From a simple project two years ago too an emerging global phenomenon? Well, perhaps not yet. We still have a long way to go, but things are starting to get very interesting.

Tuesday, August 3, 2010

Building Social into Solr

We have had a number of customers inquire about customizing specific aspects of Solr search with Jumper.

There are really two approaches: one is to build Jumper tagging into your search engine interface allowing users to tag documents or content when it is stored. The second is to import Jumper tagging fields into solr using the DataImportHandler. This is done using basic JDBC connectivity. Tags stored in the Jumper search engine then are imported into the Solr index and attached to a document and returned when searched. Using faceted_fields you can allow users to filter search based on the knowledge tags applied by other users.

This is perhaps the easiest method. The two services can be bundled in a single web interface. In this way you are removing the Jumper search engine and replacing it with Solr. This gives you the benefit of both worlds – full text searching and user tagging – to deliver better more detailed search results.

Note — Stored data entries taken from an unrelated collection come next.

(** X7: an entity without a negative ledger row never scores below the
    base: its recomputed score lies between 50 and 100 and its tier is
    NEUTRAL or better, so CAUTION and HIGH_RISK are reached through
    penalties only. *)
Theorem no_penalty_no_low_tier :
  (∀ st id row,
      tbl_cryptoProject st !! id = Some row →
      projectPenalties st id = [] →
      ∃ r st',
        calculateProjectScore id st = (Return r, st')
        ∧ 50 ≤ currentScore r ≤ 100
        ∧ tierRank NEUTRAL ≤ tierRank (tier r))
  ∧ (∀ st id row,
      tbl_business st !! id = Some row →
      businessPenalties st id = [] →
      ∃ r st',
        calculateBusinessScore id st = (Return r, st')
        ∧ 50 ≤ currentScore r ≤ 100
        ∧ tierRank NEUTRAL ≤ tierRank (tier r)).
Proof.
  split.
  - intros st id row Hrow Hnone.
    exists (projectResult st id row), (projectScored st id row).
    split; [by apply calculateProjectScore_run|].
    cbn [currentScore tier projectResult].
    assert (50 ≤ projectTotal st id row ≤ 100) as Hbounds.
    { rewrite projectTotal_sum, Hnone.
      pose proof (sumZ_rulePoints_nonneg _ _ _
                    (cryptoRules_points row (projectContext (projectRelations st id row)))).
      unfold clampScore, config.trustScore.minScore, config.trustScore.maxScore,
        config.trustScore.baseScore, sumZ at 2; cbn [fmap list_fmap foldr]. lia. }
    split; [done|].
    destruct (getTier_cases (projectTotal st id row))
      as [[? ->]|[[? ->]|[[? ->]|[[? ->]|[? ->]]]]]; cbn; lia.
  - intros st id row Hrow Hnone.
    exists (businessResult st id row), (businessScored st id row).
    split; [by apply calculateBusinessScore_run|].
    cbn [currentScore tier businessResult].
    assert (50 ≤ businessTotal st id row ≤ 100) as Hbounds.
    { rewrite businessTotal_sum, Hnone.
      pose proof (sumZ_rulePoints_nonneg _ _ _
                    (businessRules_points row (businessContext (businessRelations st id row)))).
      unfold clampScore, config.trustScore.minScore, config.trustScore.maxScore,
        config.trustScore.baseScore, sumZ at 2; cbn [fmap list_fmap foldr]. lia. }
    split; [done|].
    destruct (getTier_cases (businessTotal st id row))
      as [[? ->]|[[? ->]|[[? ->]|[[? ->]|[? ->]]]]]; cbn; lia.
Qed.

Lemma no_penalty_no_low_tier_witness :
  ∃ r st',
    calculateBusinessScore "b0" store0 = (Return r, st')
    ∧ 50 ≤ currentScore r ≤ 100
    ∧ tierRank NEUTRAL ≤ tierRank (tier r).
Proof.
  destruct no_penalty_no_low_tier as (_ & Hb).
  apply (Hb store0 "b0" business_b0); reflexivity.
Defined.

(** ** What a recomputation reads *)

Section Reads.
Implicit Types (st : Store) (id : string).

Lemma projectTotal_reads st1 st2 id row :
  tbl_privateIdentityVerification st1 !! CryptoProject.userId row
  = tbl_privateIdentityVerification st2 !! CryptoProject.userId row →
  projectPenalties st1 id = projectPenalties st2 id →
  projectTotal st1 id row = projectTotal st2 id row.
Proof.
  intros Hid Hpen. rewrite !projectTotal_sum, Hpen.
  do 3 f_equal.
  unfold rulePoints, cryptoRules; cbn [fmap list_fmap].
  f_equal. cbn. unfold identityIsVerified; cbn. by rewrite Hid.
Qed.

Lemma businessTotal_reads st1 st2 id row :
  existsb (λ d, bool_decide (bd_type d = "financial"))
    (filter (λ d, bd_businessId d = id) (tbl_businessDocument st1))
  = existsb (λ d, bool_decide (bd_type d = "financial"))
      (filter (λ d, bd_businessId d = id) (tbl_businessDocument st2)) →
  existsb (λ d, bool_decide (bd_type d = "audit") && bd_isVerified d)
    (filter (λ d, bd_businessId d = id) (tbl_businessDocument st1))
  = existsb (λ d, bool_decide (bd_type d = "audit") && bd_isVerified d)
      (filter (λ d, bd_businessId d = id) (tbl_businessDocument st2)) →
  businessPenalties st1 id = businessPenalties st2 id →
  businessTotal st1 id row = businessTotal st2 id row.
Proof.
  intros Hfin Haud Hpen. rewrite !businessTotal_sum, Hpen.
  do 3 f_equal.
  unfold rulePoints, businessRules; cbn [fmap list_fmap].
  cbn. by rewrite Hfin, Haud.
Qed.

End Reads.

(** X8: the score of a project depends on the store only through the
    project's own attributes, the identity record of its owner and its
    negative ledger rows: documents, founders, positive ledger rows and
    everything about other entities are not read.  The score of a
    business depends only on its attributes, on whether it has a
    financial document and a verified audit document, and on its
    negative ledger rows: the owner's identity record is not read. *)
Theorem score_depends_only_on :
  (∀ st1 st2 id row1 row2,
      tbl_cryptoProject st1 !! id = Some row1 →
      tbl_cryptoProject st2 !! id = Some row2 →
      CryptoProject.setScore 0 0 row1 = CryptoProject.setScore 0 0 row2 →
      tbl_privateIdentityVerification st1 !! CryptoProject.userId row1
      = tbl_privateIdentityVerification st2 !! CryptoProject.userId row1 →
      projectPenalties st1 id = projectPenalties st2 id →
      currentScore <$> returned (calculateProjectScore id st1)
      = currentScore <$> returned (calculateProjectScore id st2))
  ∧ (∀ st1 st2 id row1 row2,
      tbl_business st1 !! id = Some row1 →
      tbl_business st2 !! id = Some row2 →
      Business.setScore 0 0 row1 = Business.setScore 0 0 row2 →
      existsb (λ d, bool_decide (bd_type d = "financial"))
        (filter (λ d, bd_businessId d = id) (tbl_businessDocument st1))
      = existsb (λ d, bool_decide (bd_type d = "financial"))
          (filter (λ d, bd_businessId d = id) (tbl_businessDocument st2)) →
      existsb (λ d, bool_decide (bd_type d = "audit") && bd_isVerified d)
        (filter (λ d, bd_businessId d = id) (tbl_businessDocument st1))
      = existsb (λ d, bool_decide (bd_type d = "audit") && bd_isVerified d)
          (filter (λ d, bd_businessId d = id) (tbl_businessDocument st2)) →
      businessPenalties st1 id = businessPenalties st2 id →
      currentScore <$> returned (calculateBusinessScore id st1)
      = currentScore <$> returned (calculateBusinessScore id st2)).
Proof.
  split.
  - intros st1 st2 id row1 row2 H1 H2 Hrows Hid Hpen.
    rewrite (calculateProjectScore_run st1 id row1 H1),
      (calculateProjectScore_run st2 id row2 H2).
    unfold returned; cbn [fst fmap option_fmap option_map currentScore projectResult].
    f_equal.
    rewrite <- (projectTotal_attributes st1), <- (projectTotal_attributes st2), <- Hrows.
    by apply projectTotal_reads.
  - intros st1 st2 id row1 row2 H1 H2 Hrows Hfin Haud Hpen.
    rewrite (calculateBusinessScore_run st1 id row1 H1),
      (calculateBusinessScore_run st2 id row2 H2).
    unfold returned; cbn [fst fmap option_fmap option_map currentScore businessResult].
    f_equal.
    rewrite <- (businessTotal_attributes st1), <- (businessTotal_attributes st2), <- Hrows.
    by apply businessTotal_reads.
Qed.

If you prefer to embed custom search paths into Solr the primary method is using facet-fields. A Jumper tagging interface can be added when storing documents. The Jumper tag fields are then stored as facet_fields that Solr will search in addition to its full text parsing of the document. This is done on indexed rather than stored values.

This requires that we add a number of Jumper tags to the Solr index separately and add a custom sort to Solr search. Adding a new Jumper tag field to the search results requires two very small hook implementations: hook_apachesolr_update_index() and hook_apachesolr_modify_query(). To start, let’s just add the keyword tag field to the Solr index.

/**
* Implementation of hook_apachesolr_update_index()
*/
function mymodule_apachesolr_update_index(&$document, $node) {
// Index field_keyword_tag as a separate field
if ($node->type == 'profile') {
$user = user_load(array('uid' => $node->uid));
$document->setMultiValue('sm_field_keyword_tag', $user->tags);
}
elseif (count($node->field_keyword_tag)) {
foreach ($node->field_keyword_tag AS $keyword) {
$document->setMultiValue('sm_field_keyword_tag', $keyword['filepath']);
}
}
}

All we do is add the data to the index by adding it to the $document object, which is passed by reference. We used the setMultiValue method since the tag field can have multiple values, but if we were just adding one field, we would just use the addField method. The field name is simply the 'sm_' dynamic field name pattern with field_keyword_tag appended, since the field contains a keyword string, and the sm_ field type represents a small string.

Now that the data has been added to the index, we also need to add it to the query so it can be returned with the search results:
function mymodule_apachesolr_modify_query(&$query, &$params, $caller) {
$params['fl'] .= ',sm_field_keyword_tag';
}

And that's all there is to it… This can be repeated for each of the Jumper knowledge tags that you want to add. All you're doing is some basic PHP string concatenation and appending your newly indexed field to the fields to return array (['fl'])of the $params object. Although, we are simplifying the detail a little bit on the format of $params for the sake of brevity in this post.

In general, adding Jumper social tagging features into your Solr search is pretty easy, and can deliver some very powerful capabilities to your search functionality.